The school is the only one in the country that offers a bachelor's degree program in traditional building arts such as plastering, ironwork and masonry. And though the school lacks formal accreditation, college officials stressed during the ceremony that graduating students don't face a job search despite the economic crunch.
"Not many colleges can say this but every single one of our graduates is going off to work in the next few weeks ... because there is a huge need for what they do," college president Colby Broadwater told the audience, triggering a standing ovation.
Plaster working student Cody Donahue, for example, is bidding on work for a historic home restoration in Walterboro.
Carpentry student Amanda Bassett of Lakeland, Fla. said she wants to pursue staircase restoration in historic homes, following in the footsteps of her grandfather.
This year, 43 students were enrolled at the school. College officials are trying to earn pre-accreditation status from the American Academy for Liberal Education, which could happen as early as September.

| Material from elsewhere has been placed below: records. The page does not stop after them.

(** X22: the emotion signal counts the labels angry, fear, disgust and sad
    only: it is 0 for a clip that the speech test rejects, and 0 when the
    emotion model answers with other labels, whatever their scores. *)
Theorem emotion_signal_silent (C : VoiceThreatClassifier)
    (audio_path : string) :
  (is_speech C audio_path = false → emotion_signal C audio_path = 0)
  ∧ (∀ classifier a results,
       emotion_classifier C = Some classifier →
       is_speech C audio_path = true →
       load (librosa C) audio_path = Ok a →
       classifier a = Ok results →
       Forall (λ r, r.1 ∉ negative_emotions) results →
       emotion_signal C audio_path = 0).
Proof.
  unfold emotion_signal, analyze_emotion. split.
  - intros Hs. destruct (emotion_classifier C); [ | reflexivity].
    rewrite Hs. vm_compute. reflexivity.
  - intros classifier a results -> Hs -> Hr Hrs. rewrite Hs.
    cbn [negb mbind result_bind]. rewrite Hr. cbn [try_default mbind result_bind].
    destruct (truthy (dict_of_results results)); [ | reflexivity].
    unfold dict_of_results, negative_emotions. cbn [fmap list_fmap].
    rewrite !dict_get_foldl_set; [vm_compute; reflexivity | .. ].
    all: eapply Forall_impl; [exact Hrs | ]; intros r Hr' Heq; apply Hr';
      rewrite Heq; apply (bool_decide_unpack _); vm_compute; exact I.
Qed.

(** ** An unfitted forest, an unreadable clip *)

Lemma predict_fast_unfitted (C : VoiceThreatClassifier) (rf : RandomForest)
    (audio_path : string) (transcription : option text) :
  rf_classifier C = Some rf →
  estimators_ rf = None →
  predict C audio_path transcription true = Ok safe_default.
Proof.
  intros Hrf Hest. unfold predict, predict_body.
  destruct (os_path_exists C audio_path); cbn [negb]; [ | reflexivity].
  pose proof (predict_fast_raises C audio_path) as Hr.
  unfold rf_truth in Hr. rewrite Hrf, Hest in Hr.
  by destruct (predict_fast C audio_path).
Qed.

(** X23: a forest that is present but was never fitted, as it is left when
    the fit on dummy data in [_initialize_rf_classifier] fails, makes fast
    mode answer the Safe default with confidence 0.5 for every clip; the
    monitoring worker, which runs in fast mode, then never queues an
    alert. *)
Theorem unfitted_forest_never_alerts (C : VoiceThreatClassifier)
    (rf : RandomForest) (evs : list Monitor.event) :
  rf_classifier C = Some rf →
  estimators_ rf = None →
  (∀ audio_path transcription,
     predict C audio_path transcription true = Ok (Safe, "✅"%string, 0.5))
  ∧ Queue.items (Monitor.alert_queue (Monitor.run C evs)) = [].
Proof.
  intros Hrf Hest. split.
  - intros audio_path transcription.
    apply (predict_fast_unfitted C rf audio_path transcription Hrf Hest).
  - unfold Monitor.run.
    assert (Queue.items (Monitor.alert_queue Monitor.init) = []) as Hinit
      by reflexivity.
    revert Hinit. generalize Monitor.init.
    induction evs as [|ev evs IH]; intros st Hst; [exact Hst | ].
    cbn [foldl]. apply IH.
    destruct ev as [ | | |cb tmp now chunk| ]; cbn; try done.
    + rewrite get_alerts_spec. reflexivity.
    + destruct (Monitor.is_monitoring st); [ | exact Hst].
      unfold Monitor.analyze_chunk.
      rewrite (predict_fast_unfitted C rf tmp None Hrf Hest). exact Hst.
Qed.

Lemma unfitted_forest_never_alerts_witness :
  Queue.items
    (Monitor.alert_queue
       (Monitor.run
          (Examples.classifier (λ _, true) Scenarios.harsh_librosa
             (Some {| estimators_ := None; rf_predict _ := Ok 2%Z;
                      rf_predict_proba_max _ := Ok 0.9 |}))
          [Monitor.Start;
           Monitor.Chunk Examples.both_callbacks "a.wav" 1 [];
           Monitor.Chunk Examples.both_callbacks "b.wav" 2 []]))
  = [].
Proof.
  apply (unfitted_forest_never_alerts
           (Examples.classifier (λ _, true) Scenarios.harsh_librosa
              (Some {| estimators_ := None; rf_predict _ := Ok 2%Z;
                       rf_predict_proba_max _ := Ok 0.9 |}))
           {| estimators_ := None; rf_predict _ := Ok 2%Z;
              rf_predict_proba_max _ := Ok 0.9 |});
    reflexivity.
Defined.

(** X24: an existing clip that cannot be decoded is, without a forest,
    answered Safe with confidence 0.0 in fast mode: the default features and
    an empty voice analysis go through the fallback rules. *)
Theorem unreadable_clip (C : VoiceThreatClassifier) (audio_path : string)
    (transcription : option text) :
  os_path_exists C audio_path = true →
  load (librosa C) audio_path = Raise →
  rf_classifier C = None →
  extract_audio_features C audio_path = get_default_features
  ∧ analyze_voice_characteristics C audio_path = ∅
  ∧ predict C audio_path transcription true = Ok (Safe, "✅"%string, 0.0).
Proof.
  intros Hex Hload Hrf.
  assert (analyze_voice_characteristics C audio_path = ∅) as Hva.
  { unfold analyze_voice_characteristics. by rewrite Hload. }
  split; [unfold extract_audio_features; by rewrite Hload | ].
  split; [exact Hva | ].
  change (predict C audio_path transcription true)
    with (predict C audio_path None true).
  destruct (fast_mode_cases_without_forest C audio_path Hex Hrf) as [-> _].
  rewrite Hva. vm_compute. reflexivity.
Qed.

Lemma unreadable_clip_witness :
  predict Examples.online "clip.wav" (Some Examples.threat_text) true
  = Ok (Safe, "✅"%string, 0.0).
Proof.
  apply (unreadable_clip Examples.online "clip.wav"
           (Some Examples.threat_text)); reflexivity.
Defined.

Simeon Warren, dean of the college, said that after the school earns pre-accreditation, it likely would take about two more years to become fully accredited.
If the college jumps that hurdle, students will be eligible for federal financial aid and student loan programs.
Broadwater has said that achieving pre-accreditation status will bring in more students, and that will help the school financially. The college has struggled in recent years to cover basic expenses and pay its employees.
Many universities will not accept coursework from colleges that aren't accredited, Warren said. That could make it difficult for students who want to pursue additional higher education.
But, he said, after a school is fully accredited, that designation applies to all previous graduates.
For Conlon, the school's lack of accreditation wasn't an issue. She had scholarship money to help fund her education, and she said the field of study drew her in.
"I was more interested in what they teach rather than transferring credits," she said.